A little over a year ago my husband and I made the decision to leave the church we were attending to find another one. It was a hard decision especially since we really didnt know why we were leaving. We didnt have an issue with music, the preaching or no problems with other members. We were just not feeling it. We dreaded going. We didnt want to sleep in. We actually still get up at 6am on the weekend like we do through the week, We even tried to find another church and didnt hate any of the many that we visited. So whats wrong with us?
Absolutely nothing! I feel we have decided that since our issue was never really with our church it must be with the church as a whole, like whole wide world sort of thing. Do I still read my bible? Do I still pray? Do I feel that my leaving the church has made me any less closer to God. Yes, yes and no. When we finally decided that we were going to just stop looking for a church it took a huge burden off. Just writing this is taken even more of one off. I feel like I am not longer keeping a dirty little secret.

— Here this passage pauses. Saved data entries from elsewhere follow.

(** * RichDEM D8 methods: watershed flood-fill and terrain attributes

    A shallow embedding of [d8_methods.cpp]:
    - [find_watersheds], the priority-flood watershed labelling with its
      open priority queue and meander stack, and [watershed_area], the
      report of the area of each watershed;
    - [d8_terrain_attrib_helper] and [d8_terrain_attribute], the 3x3 stencil
      attributes (slope, aspect, curvatures);
    - [d8_SPI] and [d8_CTI], the two log-based indices.

    C++ [float] and [double] values are IEEE-754 binary32 and binary64 values,
    represented by [spec_float], every operation rounding to nearest, ties to
    even, in the format of its C++ type (no excess precision, no fused
    multiply-add).  [int] coordinates, labels and counters are integers of
    [Z]: the source never relies on wrap-around (signed overflow would be
    undefined behaviour), and the counters stay below the number of pushes,
    which is bounded by the grid size. *)

From Stdlib Require Import String ZArith List Bool Lia.
From Stdlib Require Import Floats.
From Stdlib Require Import Sorted FinFun.
From Stdlib Require Import DecimalString.
Import ListNotations.
Open Scope Z_scope.

(** ** Floating point numbers *)

Module FP.

(** [float]: binary32, 24 bits of precision, infinities at exponent 128. *)
Definition float := spec_float.
(** [double]: binary64, 53 bits of precision, infinities at exponent 1024. *)
Definition double := spec_float.

Definition fprec := 24.
Definition femax := 128.
Definition dprec := 53.
Definition demax := 1024.

(** Conversions.  [to_double] is exact (every binary32 value is a binary64
    value) and only renormalises the mantissa; [to_float] rounds to nearest,
    ties to even. *)
Definition to_double (v : float) : double :=
  match v with
  | S754_finite s m e => binary_round dprec demax s m e
  | _ => v
  end.

Definition to_float (v : double) : float :=
  match v with
  | S754_finite s m e => binary_round fprec femax s m e
  | _ => v
  end.

Definition float_of_int (n : Z) : float := binary_normalize fprec femax n 0 false.
Definition double_of_int (n : Z) : double := binary_normalize dprec demax n 0 false.

(** Arithmetic on doubles. *)
Definition dadd := SFadd dprec demax.
Definition dsub := SFsub dprec demax.
Definition dmul := SFmul dprec demax.
Definition ddiv := SFdiv dprec demax.
Definition dsqrt := SFsqrt dprec demax.
Definition dneg := SFopp.

(** Arithmetic on floats. *)
Definition fsub := SFsub fprec femax.
Definition fmul := SFmul fprec femax.
Definition fdiv := SFdiv fprec femax.

(** Comparisons of two values of the same format: [==], [!=], [<=], [<], [>]. *)
Definition eqb := SFeqb.
Definition neqb (a b : spec_float) := negb (SFeqb a b).
Definition leb := SFleb.
Definition ltb := SFltb.
Definition gtb (a b : spec_float) := SFltb b a.

Definition is_nan (v : spec_float) : bool :=
  match v with S754_nan => true | _ => false end.

(** Literals of the source. *)
Definition d_0_3048 : double := Eval vm_compute in Prim2SF 0x1.381d7dbf487fdp-2%float.
Definition d_0_001 : double := Eval vm_compute in Prim2SF 0x1.0624dd2f1a9fcp-10%float.
Definition M_PI : double := Eval vm_compute in Prim2SF 0x1.921fb54442d18p+1%float.
Definition d_180 : double := Eval vm_compute in double_of_int 180.
Definition d_90 : double := Eval vm_compute in double_of_int 90.
Definition d_360 : double := Eval vm_compute in double_of_int 360.

End FP.

(** ** The grid container

    Modelled from the spec: the generic 2D grid of [data_structures.h] is not
    part of the sources at hand.  The spec (sections 2 and 6) asks of it a
    designated no-data sentinel, a cell size, the bounds test [in_grid],
    indexed read and write, [copyprops] to adopt another grid's dimensions and
    cell size, [init] to fill all cells, [width] and [height].  Cells are read
    and written by coordinates [(x, y)].  The store is a total map: the
    container's behaviour on coordinates outside [in_grid] is not described,
    and the only such accesses of the embedded functions are those of the
    seeding loops of [find_watersheds] on a grid without cells ([width < 1]
    or [height < 1], see [find_watersheds_in_bounds]). *)

Record array2d (T : Type) : Type := mk_array2d {
  width : Z;
  height : Z;
  cellsize : FP.double;
  no_data : T;
  data : Z -> Z -> T
}.

Arguments mk_array2d {T}.
Arguments width {T}.
Arguments height {T}.
Arguments cellsize {T}.
Arguments no_data {T}.
Arguments data {T}.

Definition float_2d := array2d FP.float.
Definition int_2d := array2d Z.
Definition bool_2d := array2d bool.

(** [g(x,y)] as an rvalue. *)
Definition get {T} (g : array2d T) (x y : Z) : T := data g x y.

(** [g(x,y) = v]. *)
Definition set {T} (g : array2d T) (x y : Z) (v : T) : array2d T :=
  mk_array2d (width g) (height g) (cellsize g) (no_data g)
    (fun x' y' => if (x' =? x) && (y' =? y) then v else data g x' y').

(** [g.no_data = v]. *)
Definition set_no_data {T} (g : array2d T) (v : T) : array2d T :=
  mk_array2d (width g) (height g) (cellsize g) v (data g).

Definition in_grid {T} (g : array2d T) (x y : Z) : bool :=
  (0 <=? x) && (0 <=? y) && (x <? width g) && (y <? height g).

Definition copyprops {T U} (g : array2d T) (from : array2d U) : array2d T :=
  mk_array2d (width from) (height from) (cellsize from) (no_data g) (data g).

Definition init {T} (g : array2d T) (v : T) : array2d T :=
  mk_array2d (width g) (height g) (cellsize g) (no_data g) (fun _ _ => v).

(** ** Counted loops

    [for (int k = lo; k < hi; k++) body] over a state [St]. *)

Definition zrange (lo hi : Z) : list Z :=
  map (fun i => lo + Z.of_nat i) (seq 0 (Z.to_nat (hi - lo))).

Definition for_loop {St} (lo hi : Z) (body : Z -> St -> St) (s : St) : St :=
  fold_left (fun acc k => body k acc) (zrange lo hi) s.

(** ** Frontier structures of the flood *)

(** [grid_cellz]: a cell with the elevation it was queued with. *)
Record grid_cellz : Type := mk_grid_cellz {
  cell_x : Z;
  cell_y : Z;
  cell_z : FP.float
}.

(** The 8-neighbour offset tables [dx], [dy] of [utility.h], indexed [1..8],
    are not part of the sources at hand; the flood is embedded over any pair
    of tables. *)
Class Neighbourhood : Type := {
  dx : Z -> Z;
  dy : Z -> Z
}.

(** Modelled from the spec: the tables [dx] and [dy] as the eight grid-adjacent
    offsets (N, S, E, W and the four diagonals), entry 0 being the cell itself. *)
Definition d8_dx (n : Z) : Z :=
  nth (Z.to_nat n) [0; -1; -1; 0; 1; 1; 1; 0; -1] 0.
Definition d8_dy (n : Z) : Z :=
  nth (Z.to_nat n) [0; 0; -1; -1; -1; 0; 1; 1; 1] 0.

#[export] Instance d8_neighbourhood : Neighbourhood := {| dx := d8_dx; dy := d8_dy |}.

(** [grid_cellz_pq], the open priority queue, is a [std::priority_queue] whose
    comparator is declared in [data_structures.h], not part of the sources at
    hand.  The queue is embedded as the list of its entries, most recently
    pushed first, with the position of the entry that [top()] returns left to
    the comparator: [top_index].  Whatever the comparator, [top()] returns one
    of the entries of a non-empty queue. *)
Class PriorityQueue : Type := {
  top_index : list grid_cellz -> nat;
  top_index_lt : forall q, q <> [] -> (top_index q < length q)%nat
}.

Definition pq_push (c : grid_cellz) (q : list grid_cellz) : list grid_cellz := c :: q.

(** [c = open.top(); open.pop();] *)
Definition pq_pop `{PriorityQueue} (q : list grid_cellz)
  : option (grid_cellz * list grid_cellz) :=
  match nth_error q (top_index q) with
  | Some c => Some (c, firstn (top_index q) q ++ skipn (S (top_index q)) q)
  | None => None
  end.

(** Position of a best entry of [q] for a strict order [before] on elevations:
    the first entry that no other entry comes before. *)
Fixpoint best_index (before : FP.float -> FP.float -> bool)
         (q : list grid_cellz) : nat :=
  match q with
  | [] => O
  | c :: q' =>
      match q' with
      | [] => O
      | _ :: _ =>
          let i := best_index before q' in
          match nth_error q' i with
          | Some b => if before (cell_z b) (cell_z c) then S i else O
          | None => O
          end
      end
  end.
(** The [try { await command.execute(interaction) } catch ...] that ends
    [handleInteraction]. *)
Definition dispatch (command : SlashCommand) (interaction : Interaction) : Async unit :=
  try_catch
    (execute command interaction)
    (fun error =>
       logger_error ("Error executing command " +:+ commandName interaction +:+ ":") ;;;
       let reply := Text "There was an error while executing this command!" in
       b <- replied_or_deferred interaction ;;
       if b then interaction_followUp interaction reply true
       else interaction_reply interaction reply true).

Definition handleInteraction (commands : list SlashCommand) (interaction : Interaction)
    : Async unit :=
  match commands_get commands (commandName interaction) with
  | None =>
      logger_warn ("Unknown command: " +:+ commandName interaction) ;;;
      interaction_reply interaction
        (Text "Unknown command. Use `/help` to see available commands.") true
  | Some command =>
      if truthy_number (cooldown command) then
        let cooldownKey := cooldown_key interaction in
        now <- Date_now ;;
        timestamps <- cooldowns_get (commandName interaction) ;;
        let cooldownAmount := default 0 (cooldown command) * 1000 in
        match timestamps !! cooldownKey with
        | Some last =>
            let expirationTime := last + cooldownAmount in
            if Z.ltb now expirationTime then
              interaction_reply interaction (PleaseWait (expirationTime - now)) true
            else
              cooldowns_record (commandName interaction) cooldownKey now ;;;
              dispatch command interaction
        | None =>
            cooldowns_record (commandName interaction) cooldownKey now ;;;
            dispatch command interaction
        end
      else dispatch command interaction
  end.

Definition handleChatCommand (interaction : Interaction) : Async unit :=
  message <- getString_required "message" interaction ;;
  priv <- getBoolean "private" interaction ;;
  let isPrivate := default false priv in
  interaction_deferReply interaction isPrivate ;;;
  try_catch
    (context <- getContext (ix_user interaction) (ix_channelId interaction) ;;
     now <- Date_now ;;
     let context := begin_turn Slash now (user_turn message now Slash) context in
     response <- processMessage message context ;;
     now <- Date_now ;;
     let context := push_turn (assistant_turn response now Slash) context in
     updateContext context ;;;
     interaction_editReply interaction (Text (content response)) ;;;
     logger_info ("Chat command executed for user " +:+ ix_user interaction))
    (fun error =>
       logger_error "Error in chat command:" ;;;
       interaction_editReply interaction
         (Text "Sorry, I encountered an error processing your message. Please try again.")).
(** [tokens s lo its hi]: the items [its] lie in the text [s], in order
    and without overlap, between the offsets [lo] and [hi].  The value of
    an item is the text at its offset (in upper case for a property name);
    an [Error] item takes no text. *)
Inductive tokens (s : string) : Z -> list item -> Z -> Prop :=
| tokens_nil lo hi : lo <= hi -> tokens s lo [] hi
| tokens_error lo i r hi :
    typ i = itemError -> lo <= ipos i -> tokens s (ipos i) r hi ->
    tokens s lo (i :: r) hi
| tokens_text lo i v r hi :
    typ i <> itemError -> lo <= ipos i ->
    slice s (ipos i) (ipos i + len v) = Some v ->
    val i = (if bool_decide (typ i = itemPropertyName) then ToUpper v else v) ->
    tokens s (ipos i + len v) r hi ->
    tokens s lo (i :: r) hi.

Lemma tokens_le s lo its hi : tokens s lo its hi -> lo <= hi.
Proof.
  induction 1 as [| |lo i v r hi _ ? _ _ _ IH]; try lia. pose proof (len_nonneg v). lia.
Qed.

Lemma tokens_app s lo a mid b hi :
  tokens s lo a mid -> tokens s mid b hi -> tokens s lo (a ++ b) hi.
Proof.
  induction 1 as [lo mid Hle| |]; intros Hb; simpl.
  - destruct Hb as [lo' hi Hle'|lo' i r hi Ht Hp Hr|lo' i v r hi Ht Hp Hs Hv Hr].
    + constructor. lia.
    + apply tokens_error; [done|lia|done].
    + eapply tokens_text; [done|lia|done..].
  - apply tokens_error; auto.
  - eapply tokens_text; eauto.
Qed.

Lemma tokens_weaken s lo its hi hi' :
  tokens s lo its hi -> hi <= hi' -> tokens s lo its hi'.
Proof.
  intros H Hle. rewrite <- (app_nil_r its). eapply tokens_app; [exact H|]. by constructor.
Qed.

(** What the scanner keeps true of its state. *)
Definition sent_ok (s : string) (l : lexer) : Prop :=
  input l = s /\ tokens s 0 (items l) (start l).

Definition steady (s : string) (l : lexer) : Prop :=
  sent_ok s l /\ start l <= pos l.

Definition stepped (s : string) (l : lexer) : Prop :=
  steady s l /\ start l <= pos l - width l.

(** [holds m Q E l]: from [l], [m] ends in a state of [Q], or stops, by a
    panic or at its bound, in a state of [E]. *)
Definition holds {A} (m : M A) (Q : A -> lexer -> Prop) (E : lexer -> Prop) (l : lexer)
  : Prop :=
  match m l with Ok a l' => Q a l' | Panic l' | Fuel l' => E l' end.

Lemma holds_ret {A} (a : A) (Q : A -> lexer -> Prop) E l : Q a l -> holds (ret a) Q E l.
Proof. done. Qed.

Lemma holds_bind {A B} (m : M A) (f : A -> M B) Q E l :
  holds m (fun a l' => holds (f a) Q E l') E l -> holds (bind m f) Q E l.
Proof. unfold holds, bind. destruct (m l); auto. Qed.

Lemma holds_get Q E l : Q l l -> holds get Q E l.
Proof. done. Qed.

Lemma holds_modify f Q E l : Q tt (f l) -> holds (modify f) Q E l.
Proof. done. Qed.

Lemma holds_mono {A} (m : M A) (Q Q' : A -> lexer -> Prop) (E : lexer -> Prop) l :
  holds m Q E l -> (forall a l', Q a l' -> Q' a l') -> holds m Q' E l.
Proof. unfold holds. destruct (m l); auto. Qed.

Lemma holds_slice (o : option string) (Q : string -> lexer -> Prop) (E : lexer -> Prop) l :
  E l -> (forall v, o = Some v -> Q v l) -> holds (lift_slice o) Q E l.
Proof. intros HE HQ. destruct o; simpl; [by apply HQ|done]. Qed.

Lemma steady_sent s l : steady s l -> sent_ok s l.
Proof. by intros [? _]. Qed.

Lemma next_steps s l :
  steady s l -> holds next (fun _ l' => stepped s l') (sent_ok s) l.
Proof.
  intros [[Hi Ht] Hp]. pose proof (tokens_le _ _ _ _ Ht) as H0.
  unfold next. apply holds_bind, holds_get.
  destruct (Z.leb_spec (len (input l)) (pos l)) as [Hle|Hlt].
  - apply holds_bind, holds_modify, holds_ret.
    unfold stepped, steady, sent_ok. simpl. repeat split; try done; lia.
  - apply holds_bind, holds_slice; [done|]. intros v Hv.
    rewrite slice_from_ok in Hv by lia. injection Hv as <-.
    destruct (utf8.DecodeRuneInString _) as [r w] eqn:Ed.
    apply decode_width in Ed.
    2:{ intros Hd. apply (f_equal String.length) in Hd. rewrite length_drop in Hd.
        simpl in Hd. unfold len in *. lia. }
    apply holds_bind, holds_modify, holds_bind, holds_modify, holds_ret.
    unfold stepped, steady, sent_ok. simpl. rewrite len_drop in Ed by (unfold len in *; lia).
    repeat split; try done; lia.
Qed.

Lemma backup_steady s l :
  stepped s l -> holds backup (fun _ l' => steady s l') (sent_ok s) l.
Proof.
  intros [[[Hi Ht] Hp] Hw]. unfold backup. apply holds_modify.
  unfold steady, sent_ok. simpl. repeat split; try done; lia.
Qed.

Lemma peek_steady s l :
  steady s l -> holds peek (fun _ l' => steady s l') (sent_ok s) l.
Proof.
  intros H. unfold peek. apply holds_bind.
  eapply holds_mono; [by apply next_steps|]. intros r l1 H1. simpl.
  apply holds_bind. eapply holds_mono; [by apply backup_steady|]. intros ? l2 Hl2.
  by apply holds_ret.
Qed.

Lemma slice_len s lo hi v : slice s lo hi = Some v -> len v = hi - lo /\ 0 <= lo <= hi.
Proof.
  unfold slice.
  destruct (Z.leb_spec 0 lo), (Z.leb_spec lo hi), (Z.leb_spec hi (len s)); simpl; try done.
  intros [= <-]. unfold len in *. rewrite length_take, length_drop. lia.
Qed.

Lemma emit_steady t s l :
  t <> itemError ->
  steady s l -> holds (emit t) (fun _ l' => steady s l') (sent_ok s) l.
Proof.
  intros Hne [[Hi Ht] Hp]. unfold emit. apply holds_bind, holds_get.
  apply holds_bind, holds_slice; [done|]. intros v Hv.
  destruct (slice_len _ _ _ _ Hv) as [Hlen _].
  apply holds_bind, holds_modify, holds_modify.
  unfold steady, sent_ok. simpl. split; [|lia]. split; [done|].
  eapply tokens_app; [exact Ht|].
  eapply (tokens_text s _ _ v); simpl.
  - by destruct (bool_decide (t = itemPropertyName)).
  - destruct (bool_decide (t = itemPropertyName)); simpl; lia.
  - replace (ipos _) with (start l) by (by destruct (bool_decide (t = itemPropertyName))).
    rewrite <- Hi. by replace (start l + len v) with (pos l) by lia.
  - by destruct (bool_decide (t = itemPropertyName)) eqn:E; simpl; rewrite E.
  - replace (ipos _) with (start l) by (by destruct (bool_decide (t = itemPropertyName))).
    constructor. lia.
Qed.
Lemma after_last_no_sep sep t : sep ∉ t -> after_last sep t = t.
Proof.
  intros Ht. unfold after_last.
  assert (Hrev : sep ∉ rev t).
  { intros Hin. apply Ht, list_elem_of_In, in_rev, list_elem_of_In, Hin. }
  revert Hrev. generalize (rev_involutive t). generalize (rev t) as u.
  intros u <- Hu. f_equal. clear Ht.
  induction u as [|c u IH]; [reflexivity|]. cbn [up_to].
  apply not_elem_of_cons in Hu as [Hc Hu].
  destruct (N.eqb_spec c sep) as [->|_]; [congruence|]. rewrite (IH Hu). reflexivity.
Qed.

(** The segment after the last separator is what follows an occurrence
    of the separator and holds none itself. *)
Lemma after_last_spec sep s :
  sep ∈ s ->
  exists p, s = p ++ sep :: after_last sep s /\ sep ∉ after_last sep s.
Proof.
  intros Hs. apply list_elem_of_split_r in Hs as (p & t & -> & Ht).
  exists p. rewrite after_last_app by exact Ht. split; [reflexivity|exact Ht].
Qed.

Lemma last_item_split sep s :
  sep ∈ s -> Py.last_item (Py.split sep s) = after_last sep s.
Proof.
  intros Hs. apply list_elem_of_split_r in Hs as (p & t & -> & Ht).
  rewrite after_last_app, split_app, (split_no_sep sep t) by exact Ht.
  unfold Py.last_item. apply last_last.
Qed.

In the most simplest way possible to describe what a christian is I would say its believing Jesus and who the Bible says he is. Its trying to live my life like him and hoping others see His light in me. Its loving everybody and not just those most like me or in agreement with me. Thats what I am not seeing in other christians these days. Everyone has their opinions and arent afraid to just throw them out there without any regard as to who they hurt. You can disagree with me on this I just wont argue back.
I recently was at a public picnic. We were sitting at a line of picnic tables. Across from us was an older couple who did not speak english. Their daughter and grandchild did. There was a single mom and her son. There was a single dad and his daughter. There was a young couple with two children, there were homeless people and someone who came as we were about to leave who really stuck with me. They approached very slowly and unsure, they were wearing a dress which was a little odd for this outing. They were carrying a purse which seemed strange in a park and they had facial stubble like my hubby gets at the end of the day. They asked me if the table was taken and I said no and motioned for them to sit down. I smiled big and really wanted to talk to them. They never looked up from their plate. A few days later I was thinking about this situation again and it made me cry. I cried that I could feel how worried that person was to be accepted at the table. What if I had said no you cant sit here, I honestly think they would have walked away. Thats when it hit me. Thats what I am missing. I want to sit in a church with someone who can be wearing a dress even if they were obviously male and they not be turned away. Oh you can say "I would never turn someone away'. You probably never would actually say anything mean to them but our eyes and our actions speak volumes. Since the picnic was in my neighborhood I have been praying very hard to run into that person again. I have been praying for opportunities to chat it up with those who dont fit molds we like for them to. They dont have to worry about me inviting them to church because I dont have one.
I do not intend to never belong to a church again. I miss lots of things about church. I also know I can have fellowship without a church. For this time in my life right now this is right.